This jurisdiction has never directly passed upon this question. However, we find that other jurisdictions in passing upon the question have almost uniformly held that the acceptance of installments due on a note is not a waiver of the right of acceleration when the right of acceleration arises out of some breach other than the failure to make an installment payment when due. See Luke v. Patterson, 192 Okl. 631, 139 P.2d 175, 148 A.L.R. 679; Federal Land Bank of New Orleans v. Mulhern, 180 La. 627, 157 So. 370, 95 A.L.R. 948. See also Annotations 53 A.L.R. 525, 529; 148 A.L.R. 686, 696; 36 Am.Jur. 889, § 402. We adopt the view thus expressed. There is no reason why the acceptance of the installment payments by plaintiffs, which were admittedly due and payable, should constitute a waiver by plaintiffs of an entirely different right given them under the terms of the chattel mortgage, particularly when the payments were made while plaintiffs, as seen above, were asserting this right to accelerate, unless a settlement was agreed upon.
Estoppel
The trial court also concluded that plaintiffs were estopped to assert their right to accelerate the notes because of a breach of the chattel mortgage.
The Clarks and Weissberg contend that plaintiffs should be estopped because of their actions prior to and after the sale was consummated.
In regard to plaintiffs’ conduct prior to April 4, 1961, only two acts can be pointed to as a basis for estoppel — the letters written by plaintiffs on March 6 and March 14. In regard to the letter of March 6, plaintiffs stated they did not desire to purchase on the basis of the proposed contract of sale sent to them for consideration, and that Investment Company could proceed with the sale, subject to two specific conditions.
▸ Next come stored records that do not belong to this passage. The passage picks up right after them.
Lemma next_faster_ok s : freq_in < freq_out → round_ok s →
  (∃ s', next_faster ratio s = Next s' ∧ search_ok s' ∧
     (length (factors s') < length (factors s))%nat) ∨
  next_faster ratio s = Leave s.
Proof using All.
  intros Hlt (Hb & Hf & Hp). unfold next_faster.
  destruct (skip_product _ _ _ _) as [[[r0 od0] fs]|] eqn:E; [left|by right].
  apply skip_product_ok in E. destruct E as [(_ & _ & _ & Hne)|[Hp' Hl]]; [done|].
  eexists. split; [reflexivity|]. split; [|done]. pose proof (f_faster _ _ Hlt Hp').
  split; [done|split; [cbn [f set_f set_pair]|apply Hb]].
  unfold f_max, f_bound. rewrite (proj2 (Z.ltb_lt _ _) Hlt). unfold F_MAX in *.
  destruct (Z.ltb_spec 64 (u32 (Z.shiftr (r0 *u32 od0 *u ratio +u bit 31) 32))); lia.
Qed.

Section slower.
Context (f0 : Z).
Hypothesis Hslower : freq_out ≤ freq_in.
Hypothesis Hf0 : 1 ≤ f0 ≤ 257.

Let tmp : Z := f0 *u inv_ratio.
Let goal : Z := u32 (Z.shiftr tmp 32) +u32 Z.b2z (negb (Z.land tmp (bit 31) =? 0)).

(** The goal is [f * freq_in / freq_out] rounded, which is at least [f]. *)
Lemma goal_range : f0 ≤ goal < 2 ^ 32.
Proof using All.
  unfold goal, tmp. specialize (Hslow Hslower).
  assert (f0 * 2 ^ 32 ≤ f0 * inv_ratio ≤ 257 * (256 * 2 ^ 32)) by nia.
  rewrite umul_small by mach. rewrite Z.shiftr_div_pow2 by lia.
  assert (f0 ≤ f0 * inv_ratio / 2 ^ 32 ≤ 257 * 256).
  { split; [apply Z.div_le_lower_bound; lia|apply Z.div_le_upper_bound; lia]. }
  set (q := f0 * inv_ratio / 2 ^ 32) in *. clearbody q.
  unfold u32. rewrite (wrap_small 32 q) by (unfold in_u; lia).
  generalize (negb (Z.land (f0 * inv_ratio) (bit 31) =? 0)). intros []; cbn [Z.b2z];
    rewrite uadd32_small by (unfold in_u; lia); lia.
Qed.

(** From [r = od = 0] the new pair is taken. *)
Lemma first_pair_taken r0 od0 fs b :
  seek_goal goal FACTORS = Some (r0, od0, fs) →
  (abs_diff (0 *u32 0) goal <? abs_diff (r0 *u32 od0) goal) ||
  (b && (abs_diff (0 *u32 0) goal =? abs_diff (r0 *u32 od0) goal)) = false.
Proof using All.
  intros E. pose proof goal_range. destruct (seek_goal_ok _ _ _ _ _ E) as (Hp & Hg & _).
  destruct (mul32_pair _ _ Hp) as [Hm Hm'].
  assert (Hd : dense_at goal = true) by (apply factors_dense; lia).
  unfold dense_at in Hd. rewrite E, Hm in Hd. apply Z.ltb_lt in Hd.
  rewrite abs_diff_zero by lia. rewrite Hm, abs_diff_ge by lia.
  apply orb_false_iff. split; [apply Z.ltb_ge; lia|].
  apply andb_false_iff. right. apply Z.eqb_neq. lia.
Qed.
End slower.

Lemma next_slower_ok s : freq_out ≤ freq_in → round_ok s →
  (∃ s', next_slower inv_ratio s = Next s' ∧ search_ok s' ∧ f s' = f s + 1) ∨
  (∃ s', next_slower inv_ratio s = Leave s' ∧ best_ok s').
Proof using All.
  intros Hle (Hb & Hf & Hp). pose proof f_max_range. unfold next_slower.
  rewrite (uadd32_small (f s) 1) by (mach_unfold; lia).
  pose proof (goal_range (f s + 1) Hle ltac:(lia)) as Hg.
  destruct (seek_goal _ _) as [[[r0 od0] fs]|] eqn:E; [left|right; by eexists].
  destruct (seek_goal_ok _ _ _ _ _ E) as (Hp0 & Hg0 & _).
  destruct (mul32_pair _ _ Hp0) as [Hm Hm'].
  assert (Hf1 : 1 ≤ f s + 1 ≤ f_max).
  { unfold f_max, f_bound. rewrite (proj2 (Z.ltb_ge _ _) Hle). lia. }
  destruct Hp as [Hp|(Hr & Ho & Hf0 & Hfs)].
  - destruct (_ || _); eexists; (split; [reflexivity|]); split; try done;
      (split; [done|split; [done|apply Hb]]).
  - rewrite Hr, Ho. rewrite Hfs in E.
    rewrite (first_pair_taken (f s + 1) Hle ltac:(lia) _ _ _ _ E).
    eexists; (split; [reflexivity|]); split; [|done]. split; [done|split; [done|apply Hb]].
Qed.

(** ** The loop *)

(** How many rounds are left. *)
Definition rounds (s : pll_search) : nat :=
  if freq_in <? freq_out then S (length (factors s)) else Z.to_nat (257 - f s).

Lemma outer_round_ok s : round_ok s →
  (∃ s', outer_round freq_in freq_out ratio inv_ratio max_r s = Ok (Next s') ∧
     round_ok s' ∧ (rounds s' < rounds s)%nat) ∨
  (∃ s', outer_round freq_in freq_out ratio inv_ratio max_r s = Ok (Leave s') ∧ best_ok s').
Proof using All.
  intros Hs. pose proof f_max_range. unfold outer_round.
  assert (Hgo : ∀ s1, search_ok s1 →
    ((length (factors s1) < length (factors s))%nat ∨ freq_out ≤ freq_in) →
    (f s1 = f s + 1 ∨ freq_in < freq_out) →
    (∃ s', enforce freq_in inv_ratio max_r (2 * length (factors s1) + 3) false s1 = Ok (Next s') ∧
       round_ok s' ∧ (rounds s' < rounds s)%nat) ∨
    (∃ s', enforce freq_in inv_ratio max_r (2 * length (factors s1) + 3) false s1 = Ok (Leave s') ∧
       best_ok s')).
  { intros s1 Hs1 Hl Hf1.
    destruct (enforce_ok (2 * length (factors s1) + 3) false s1 Hs1) as (s' & He & Hs' & Hf' & Hl');
      [lia|].
    destruct He as [He|He]; [left|right]; exists s'; split; auto using search_round_ok.
    - split; [by apply search_round_ok|]. unfold rounds.
      destruct Hs as (_ & Hf & _). destruct (Z.ltb_spec freq_in freq_out); lia.
    - apply Hs'. }
  destruct (Z.ltb_spec freq_in freq_out) as [Hlt|Hge].
  - destruct (next_faster_ok s Hlt Hs) as [(s1 & -> & Hs1 & Hl)| ->]; [by apply Hgo; auto|].
    right. exists s. split; [done|apply Hs].
  - destruct (next_slower_ok s Hge Hs) as [(s1 & -> & Hs1 & Hl)|(s1 & -> & Hs1)];
      [by apply Hgo; auto|].
    right. by exists s1.
Qed.

Lemma outer_ok fuel s : round_ok s → (rounds s < fuel)%nat →
  ∃ o, outer freq_in freq_out ratio inv_ratio max_r fuel s = Ok o ∧
    ∀ p, o = Some p → within freq_in f_max p.
Proof using All.
  revert s. induction fuel as [|fuel IH]; intros s Hs Hf; [lia|]. simpl.
  destruct (outer_round_ok s Hs) as [(s' & -> & Hs' & Hr)|(s' & -> & Hb)]; simpl.
  - destruct (_ =? 0); [exists (best s'); split; [done|apply Hs']|].
    apply IH; [done|lia].
  - exists (best s'). by split.
Qed.
End search.

(** ** compute_params *)

Lemma shl32_small z : 0 ≤ z < 2 ^ 32 → z <<u 32 = z * 2 ^ 32.
Proof.
  intros Hz. unfold ushl. rewrite Z.shiftl_mul_pow2 by lia. apply wrap_small. mach_unfold. lia.
Qed.

Lemma ratio_ok a b : 0 ≤ a ≤ IN_MAX → 0 < b ≤ IN_MAX →
  div_round_closest (a <<u 32) b = Ok ((a * 2 ^ 32 + b / 2) / b).
Proof.
  change IN_MAX with 1750000000. intros Ha Hb. rewrite shl32_small by (mach_unfold; lia).
  apply div_round_closest_ok; [lia|].
  pose proof (Z.div_pos b 2). pose proof (Z.div_le_upper_bound b 2 b). mach.
Qed.

Lemma ratio_ge_1 a b : 0 < b ≤ a → 2 ^ 32 ≤ (a * 2 ^ 32 + b / 2) / b.
Proof.
  intros H. pose proof (Z.div_pos b 2). apply Z.div_le_lower_bound; nia.
Qed.

Lemma ratio_le_1 a b : 0 ≤ a ≤ b → 0 < b → (a * 2 ^ 32 + b / 2) / b ≤ 2 ^ 32 + 1.
Proof.
  intros H Hb. pose proof (Z.div_le_upper_bound b 2 b). apply Z.div_le_upper_bound; nia.
Qed.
Thereafter, upon receiving a copy of the executed contract of sale, which differed materially from the proposed contract, plaintiffs wrote their letter of March 14 stating merely that they "did not want to
*435 purchase on the basis of this executed contract.■ Weissberg contends that plaintiffs should be estopped because their letter of March 6 did not even intimate that plaintiffs’ consent was qualified in any such manner as would require an additional consent for the sale of the property. Weissberg argues that plaintiffs were under a duty to advise it if they did not intend for this conditional consent to apply to the sale as finally made. There is a simple answer to this argument. An element of estoppel is that the party claiming the estoppel must show that a false representation or concealment of material facts exists. Furthermore, the party to whom such false representation was made must have relied on or acted on it to his prejudice. See Gulbenkian v. Penn, 151 Tex. 412, 252 S.W.2d 929. There is no evidence that any representative of Weissberg ever read, saw or even knew about the letter of March 6. It necessarily follows that the conditional consent given by plaintiffs in the letter was not relied on or acted on by Weissberg to its prejudice.
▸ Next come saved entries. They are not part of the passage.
Lemma source_get_freq r p src f : pll_takes p src → clock_source_get_freq r src = Ok f →
  (p = pll_PLL2 → fld_get F_ckin_sel (r (pll_reg p)) = cksel src) →
  pll_get_freq r p = pll_output f (fld_get F_clkr (r (pll_reg p)) + 1)
    (fld_get F_clkf (r (pll_reg p)) + 1) (fld_get F_clkod (r (pll_reg p)) + 1).
Proof using.
  intros Hsrc Hf Hsel.
  assert (Hp : pll_get_freq r p = let '(nr, nf, od) := pll_factors r p in pll_output f nr nf od).
  { destruct Hsrc as [->|(-> & Hsrc)].
    - injection Hf as <-. destruct p; [reflexivity..|].
      unfold pll_get_freq, tree_depth. cbn -[pll_output pll_factors clock_get_clock_select].
      change (clock_get_clock_select r select_PLL2) with (fld_get F_ckin_sel (r R_pll2)).
      rewrite (Hsel eq_refl : fld_get F_ckin_sel (r R_pll2) = 0). reflexivity.
    - unfold pll_get_freq, tree_depth. cbn -[pll_output pll_factors clock_get_clock_select source_freq].
      change (clock_get_clock_select r select_PLL2) with (fld_get F_ckin_sel (r R_pll2)).
      rewrite (Hsel eq_refl : fld_get F_ckin_sel (r R_pll2) = cksel src).
      destruct Hsrc as [->| ->]; cbn -[pll_output pll_factors source_freq];
        [change (source_freq 5 r source_PLL0) with (clock_source_get_freq r source_PLL0)
        |change (source_freq 5 r source_PLL1) with (clock_source_get_freq r source_PLL1)];
        rewrite Hf; reflexivity. }
  by rewrite Hp, pll_factors_word.
Qed.

Lemma source_set_found p src freq f o (s : soc E) : pll_takes p src →
  clock_source_get_freq (sys s) src = Ok f → f ≠ 0 → compute_params f freq = Ok o →
  pll_source_set_freq p src freq s = (match o with
    | Some q => write_params p src q ;; f ← gets_res (λ s, pll_get_freq s p); mret (Some f)
    | None => mret None end) s.
Proof using.
  intros Hsrc Hf Hne Ho. unfold pll_source_set_freq.
  assert (Hg : (bool_decide (p = pll_PLL0) || bool_decide (p = pll_PLL1))
     && negb (bool_decide (src = source_IN0)) = false)
    by (destruct Hsrc as [->|(-> & _)]; [by rewrite andb_false_r|reflexivity]).
  rewrite Hg. run (gets_res_run (λ s, clock_source_get_freq s src) s f Hf).
  rewrite (proj2 (Z.eqb_neq _ _) Hne), Ho, M_res_bind. done.
Qed.

(** Reading the frequency back from the registers [r]. *)
Lemma source_read_back p src f r e : pll_takes p src → clock_source_get_freq r src = Ok f → in_u 32 f →
  (p = pll_PLL2 → fld_get F_ckin_sel (r (pll_reg p)) = cksel src) →
  (f ← gets_res (λ s, pll_get_freq s p); mret (Some f)) (mkSoc r e) =
    let out := f * (fld_get F_clkf (r (pll_reg p)) + 1) /
      ((fld_get F_clkr (r (pll_reg p)) + 1) * (fld_get F_clkod (r (pll_reg p)) + 1)) in
    if out <? 2 ^ 32 then Ok (Some out, mkSoc r e) else Stop Panicked.
Proof using.
  intros Hsrc Hf Hu Hsel. pose proof (pll_factors_range r p) as Hr. rewrite pll_factors_word in Hr.
  destruct Hr as (H1 & H2 & H3). unfold gets_res, mbind, M_bind. cbn [sys].
  rewrite (source_get_freq r p src f Hsrc Hf Hsel). cbv zeta.
  destruct (pll_output_cases f _ _ _ Hu H1 H2 H3) as [-> _]. by destruct (_ <? _).
Qed.

(** An output faster than the oscillator: the parameters fit the register. *)
Lemma set_result_params p freq w : SYSCTRL_CLOCK_FREQ_IN0 < freq →
  ∃ o, compute_params SYSCTRL_CLOCK_FREQ_IN0 freq = Ok o ∧
    (set_result p freq w).1 = params_freq <$> o ∧
    pll_word_freq (set_result p freq w).2 =
      match o with Some q => params_freq q | None => pll_word_freq w end.
Proof using.
  intros Hf. destruct (compute_params_ok SYSCTRL_CLOCK_FREQ_IN0 freq) as (o & Ho & Hq).
  exists o. split; [done|]. unfold set_result. rewrite Ho. destruct o as [q|]; [|done].
  destruct (Hq q eq_refl) as (Hr & _ & Hod & Hcf & _). unfold f_bound in Hcf.
  rewrite (proj2 (Z.ltb_lt _ _) Hf) in Hcf. unfold R_MAX, OD_MAX, F_MAX in *.
  cbn [fst snd]. rewrite word_freq_params by lia. done.
Qed.
End set_pll.

(** ** A timer and PLLs that lock at once *)

#[export] Instance ideal_env : SocEnv Z := {
  env_time e := (e, e + 1);
  env_lock w e := (wrap 32 (Z.lor w 197379), e) }.

Lemma ideal_reaches n e : (∀ k, 0 ≤ k ≤ n → reaches (e + n) (Z.to_nat (n - k)) (e + k) (e + n + 1)).
Proof.
  intros k Hk. replace k with (n - Z.of_nat (Z.to_nat (n - k))) at 2 by lia.
  assert (Hm : 0 ≤ Z.of_nat (Z.to_nat (n - k)) ≤ n) by lia.
  induction (Z.to_nat (n - k)) as [|m IH].
  - apply reach_hit with (t := e + n); [|lia]. cbn. f_equal; lia.
  - eapply reach_miss with (t := e + (n - Z.of_nat (S m))); [reflexivity|lia|].
    replace (e + (n - Z.of_nat (S m)) + 1) with (e + (n - Z.of_nat m)) by lia. apply IH. lia.
Qed.

Lemma ideal_locked p w : locked p (wrap 32 (Z.lor w 197379)) = true.
Proof.
  assert (Hb : ∀ f, field_ok f → fld_off f = 0 ∨ fld_off f = 8 ∨ fld_off f = 16 → fld_width f = 2 →
    fld_get f (wrap 32 (Z.lor w 197379)) = 3).
  { intros f Hf Ho Hw. pose proof Hf as (? & ? & ?). apply Z.bits_inj'. intros i Hi.
    rewrite fld_get_spec by done. case_bool_decide as Hlt; simpl.
    - rewrite wrap_spec, bool_decide_true, Z.lor_spec by lia. simpl.
      assert (i = 0 ∨ i = 1) as [-> | ->] by lia; destruct Ho as [-> | [-> | ->]]; simpl;
        apply orb_true_r.
    - symmetry. apply (testbit_high 3 2); lia. }
  destruct p; unfold locked; rewrite Hb by (fld || tauto); reflexivity.
Qed.
(* ===== verification/FsDrivers.v ===== *)
(** * FsDrivers: easy-fs on the block devices of the two boards

    The virtio block driver of qemu and the SD card driver of the k210 keep their
    hardware in step with a map of sectors: both satisfy [DriverLaws], so the
    file system runs on them as on a plain disk. *)

From stdpp Require Import base gmap list numbers functions.
From S2P Require Import Prelude Bytes BlockIO BlockCache FsTyped CacheDriver FrameAllocator PhysBytes.
From S2P Require Import VirtQueue VirtIODma VirtIOBlk VirtIOBlkInv.
From S2P Require Import Sysctl SysctlInv K210Spi SdCard SdCardInv K210SpiInv.

(** ** Sectors as a device *)

Notation sector_map := (Z → option (list Z)).

#[export] Instance sector_device : BlockDevice sector_map := {
  BlockIO.read_block d id :=
    b ← d id; if bool_decide (length b = Z.to_nat BLOCK_SZ) then Some b else None;
  BlockIO.write_block d id b :=
    match d id with Some _ => Some (<[id := Some b]> d) | None => None end }.

Lemma sector_read_Some (d : sector_map) id b :
  BlockIO.read_block d id = Some b ↔ d id = Some b ∧ length b = Z.to_nat BLOCK_SZ.
Proof.
  unfold BlockIO.read_block, sector_device. destruct (d id) as [b0|]; cbn -[BLOCK_SZ]; [|naive_solver].
  case_bool_decide; naive_solver.
Qed.

#[export] Instance sector_laws : BlockDeviceLaws sector_map.
Proof.
  split.
  - intros d id b H. by apply sector_read_Some in H as [_ H].
  - intros d id b _ [b0 [H0 _]%sector_read_Some] _. unfold BlockIO.write_block, sector_device.
    rewrite H0. by eexists.
  - intros d d' id b _ Hl. unfold BlockIO.write_block, sector_device. destruct (d id); [|done].
    intros [= <-]. apply sector_read_Some. by rewrite fn_lookup_insert.
  - intros d d' id id' b _ _ Hne _ _. unfold BlockIO.write_block, BlockIO.read_block, sector_device.
    destruct (d id); [|done]. intros [= <-]. by rewrite fn_lookup_insert_ne.
Qed.

(** ** The virtio block device *)

Section virtio.
Context {T : Type} `{!BlkDevice T} `{!BlkDeviceLaws T}.
Context (virt_to_phys : Z → Z).
(** Where the request header, the buffer of the cache entry and the status of a
    block are. *)
Context (req buf resp : Z → Z).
The position of Weissberg with respect to the letter of March 14, in which plaintiffs did nothing more than decline to exercise their right of purchase, involves no more than estoppel by silence. Weiss-berg argues that this letter should be grounds for the estoppel of plaintiffs from accelerating because it “does not contain any possible intimation that a written consent to the sale of the personal property was expected.” It must be recognized that the principle of estoppel by silence arises where a person, who by force of circumstances is under a duty to another to speak, refrains from doing so and thereby leads the other to believe in the existence of a state of facts in reliance upon which he acts to his prejudice. See Burnett v. Atteberry, 105 Tex. 119, 145 S.W. 582; Waggoner v. Dodson, 96 Tex. 415, 73 S.W. 517. Plaintiffs had the right to accelerate the maturity of their notes if the personal property of Western Hills Hotel covered by the chattel mortgage was sold without their consent. In writing their letter of March 14, plaintiffs were under no duty to warn Weissberg that it was about to breach the provisions of the chattel mortgage.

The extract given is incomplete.